Some people may visit a media trainer one time to get tips on how to deal with media. Or they may receive continual grooming.

People like high-profile politicians preparing for a debate get extensive help on how to come across well on camera and how to avoid pitfalls.

Politicians and people in large companies generally make up a lot of the business for media trainers.

"Politicians and people in private industry -- in my case, people in the health-care industry are big clients," says Mark Bernheimer, a media trainer in Los Angeles. But he says people from all walks of life can benefit from learning about the media.

"I helped an 11-year-old boy who was a patient at a children's hospital," he says. "He was launching a toy drive, and needed help learning how to give an interview and deal with the media."

So how exactly does a media trainer know what works in the media and what doesn't? Bernheimer relies on his many years as a TV reporter. He covered big events such as the O.J. Simpson trial and interviewed high-profile subjects such as Henry Kissinger.

"The most important thing you can give someone is the perspective of what it's like on the other side," he says.

Walker agrees that in order to convince people, it's essential to have the expertise. But it's also important to be able to convince people that they can be successful.

"If I hear someone stand up and give a bad speech, it's not enough for me to tell them what was wrong," he says. He goes further and shows them how it could be better.

"As I'm listening, I evaluate what's garbage, what needs to be tweaked and what's interesting in the speech, and when they're done I stand up and give the speech again," he says.

Often clients wish that Walker would give the speech himself. But he gives them a model and shows them that the information they are imparting can be done in a much more effective way.
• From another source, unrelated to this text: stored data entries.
(* ===== verification/DnfProofs.v ===== *)
(** Proofs on the Fedora backend: headers are read back, the journal is
    accounted for in the history, updates and removal plans are exact. *)

From S2P Require Import Prelude Spdx RustPath Validation DpkgStatus History Policy Dnf.
Open Scope Z_scope.
Open Scope omg_scope.

(** * Headers *)

Lemma be_value_app a b : be_value (a ++ b) = foldl (fun acc x => acc * 256 + x) (be_value a) b.
Proof. unfold be_value. by rewrite foldl_app. Qed.

Lemma be_value_rev l : be_value (rev l) = le_value l.
Proof. induction l as [|b l IH]; [done|]. cbn [rev]. rewrite be_value_app, IH. cbn [foldl le_value]. lia. Qed.

Lemma be_value_be_bytes n : 0 <= n < 2 ^ 32 -> be_value (be_bytes 4 n) = n.
Proof. intros Hn. unfold be_bytes. rewrite be_value_rev. apply le_value_le_bytes. lia. Qed.

Lemma be_i32_be_bytes n : 0 <= n < 2 ^ 31 -> be_i32 (be_bytes 4 n) = n.
Proof. intros Hn. unfold be_i32. rewrite be_value_be_bytes by lia. destruct (Z.ltb_spec n (2 ^ 31)); lia. Qed.

(** One tag of a header: one or several strings with their terminators,
    numbers of two, four or eight bytes, or single bytes. *)
Inductive Field :=
| TextField (tag tag_type : Z) (text : list Z) (more : list (list Z))
| NumberField (tag tag_type : Z) (values : list Z)
| BytesField (tag tag_type : Z) (bytes : list Z).

Fixpoint texts (text : list Z) (more : list (list Z)) : list Z :=
  match more with
  | [] => text
  | next :: more => text ++ 0 :: texts next more
  end.

(** The bytes of a number: INT16, INT32 and INT64 are the types 3, 4 and 5. *)
Definition width (tag_type : Z) : nat := if tag_type =? 3 then 2 else if tag_type =? 4 then 4 else 8.

Definition field_tag (f : Field) : Z := match f with TextField tag _ _ _ | NumberField tag _ _ | BytesField tag _ _ => tag end.
Definition field_type (f : Field) : Z := match f with TextField _ tag_type _ _ | NumberField _ tag_type _ | BytesField _ tag_type _ => tag_type end.
Definition field_count (f : Field) : Z :=
  match f with TextField _ _ _ more => Z.of_nat (length more) + 1 | NumberField _ _ values => Z.of_nat (length values) | BytesField _ _ bytes => Z.of_nat (length bytes) end.
Definition field_value (f : Field) : list Z :=
  match f with TextField _ _ text more => texts text more | NumberField _ ty values => values ≫= be_bytes (width ty) | BytesField _ _ bytes => bytes end.
Definition field_data (f : Field) : list Z := match f with TextField _ _ text more => texts text more ++ [0] | _ => field_value f end.

(** Strings are free of terminators; single strings have type 6, arrays of
    strings and translated strings 8 and 9, characters, bytes and binary data
    1, 2 and 7. The tags of the identity are single strings, and the epoch is
    one INT32. *)
Definition field_ok (f : Field) : Prop :=
  0 <= field_tag f < 2 ^ 32 /\
  match f with
  | TextField tag tag_type text more =>
      Forall (fun text => 0 ∉ text) (text :: more) /\ tag ≠ EPOCH /\
      (tag_type = 6 /\ more = [] \/ (tag_type = 8 \/ tag_type = 9) /\ is_string_identity tag = false)
  | NumberField tag tag_type values =>
      is_string_identity tag = false /\ 3 <= tag_type <= 5 /\ (tag = EPOCH -> tag_type = 4 /\ length values = 1%nat)
  | BytesField tag tag_type _ => is_string_identity tag = false /\ tag ≠ EPOCH /\ (tag_type = 1 \/ tag_type = 2 \/ tag_type = 7)
  end.

(** The data of a tag lies anywhere in the payload: in the order of the index
    or not, behind padding, or shared. *)
Definition placed (payload : list Z) (e : nat * Field) : Prop :=
  (e.1 < length payload)%nat /\ exists pre post, length pre = e.1 /\ payload = pre ++ field_data e.2 ++ post.

Definition entry_bytes (offset : nat) (f : Field) : list Z :=
  be_bytes 4 (field_tag f) ++ be_bytes 4 (field_type f) ++ be_bytes 4 (Z.of_nat offset) ++ be_bytes 4 (field_count f).

Definition index_bytes (index : list (nat * Field)) : list Z := index ≫= fun e => entry_bytes e.1 e.2.

Definition header_bytes (index : list (nat * Field)) (payload : list Z) : list Z :=
  be_bytes 4 (Z.of_nat (length index)) ++ be_bytes 4 (Z.of_nat (length payload)) ++ index_bytes index ++ payload.

Definition field_map (tags : gmap Z (list Z)) (fs : list Field) : gmap Z (list Z) := foldl (fun tags f => <[field_tag f := field_value f]> tags) tags fs.

Lemma nth_zero_text k text rest : 0 ∉ text ->
  nth_zero k (text ++ 0 :: rest) = match k with O => Some (length text) | S k => (fun n => length text + S n)%nat <$> nth_zero k rest end.
Proof.
  induction text as [|b text IH]; intros Hn; [by destruct k; cbn; [|destruct (nth_zero k rest)]|].
  rewrite not_elem_of_cons in Hn. destruct Hn as [Hb Hn]. cbn [app nth_zero length].
  destruct (Z.eqb_spec b 0); [done|]. rewrite IH by done. destruct k; [done|]. by destruct (nth_zero k rest).
Qed.

Lemma nth_zero_texts more : forall text rest, Forall (fun text => 0 ∉ text) (text :: more) ->
  nth_zero (length more) (texts text more ++ 0 :: rest) = Some (length (texts text more)).
Proof.
  induction more as [|next more IH]; intros text rest [Ht Hm]%Forall_cons; cbn [texts length]; [by rewrite nth_zero_text|].
  rewrite <- app_assoc. cbn [app]. rewrite nth_zero_text, IH by done. cbn. by rewrite length_app.
Qed.

Lemma length_texts text more : (length more <= length (texts text more))%nat.
Proof. revert text. induction more as [|next more IH]; intros text; [cbn; lia|]. cbn [texts length]. rewrite length_app. cbn [length]. specialize (IH next). lia. Qed.

Lemma first_text text more : 0 ∉ text -> hd [] (split_char 0 (texts text more)) = text.
Proof. intros Ht. destruct more; cbn [texts]; [by rewrite split_char_none|by rewrite split_char_cut]. Qed.

Lemma length_entry offset f : length (entry_bytes offset f) = 16%nat.
Proof. unfold entry_bytes. by rewrite !length_app, !length_be_bytes. Qed.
Being sensitive with clients in these situations can be one of the challenges of the job. Horner says that dealing with people's preconceived notions of the media can also be difficult.

"People are suspicious of the media and their motives," she says. "I try to explain that the media are just doing their job, and aren't out to get you all the time."

Because of this fear, people may often answer "No comment" when asked for an opinion by a reporter.

"It can be an immediate response. But there may be a better thing that can be said -- something that will impart beneficial information," says Horner.

She says it isn't her goal just to coach people on sound bites. "This training is an opportunity to encourage people to work more closely with the media. It's more than just working on appearances."

If media training was just about looking better on TV and sounding better on radio, it might be questionable as to whether the service is actually helping or hindering the viewers or listeners.

Bernheimer says that while working as a journalist, he never knew if an interviewee had been trained. "But it was easy to tell when someone was good at it," he says. "It was easy to know when someone could get their message across smoothly and be articulate."

Ultimately, he believes that interview subjects who are more at ease and who can get their message across make better subjects. It's easier for a reporter to engage them, and ultimately easier for the audience to understand them. "You want someone who understands the media and is articulate."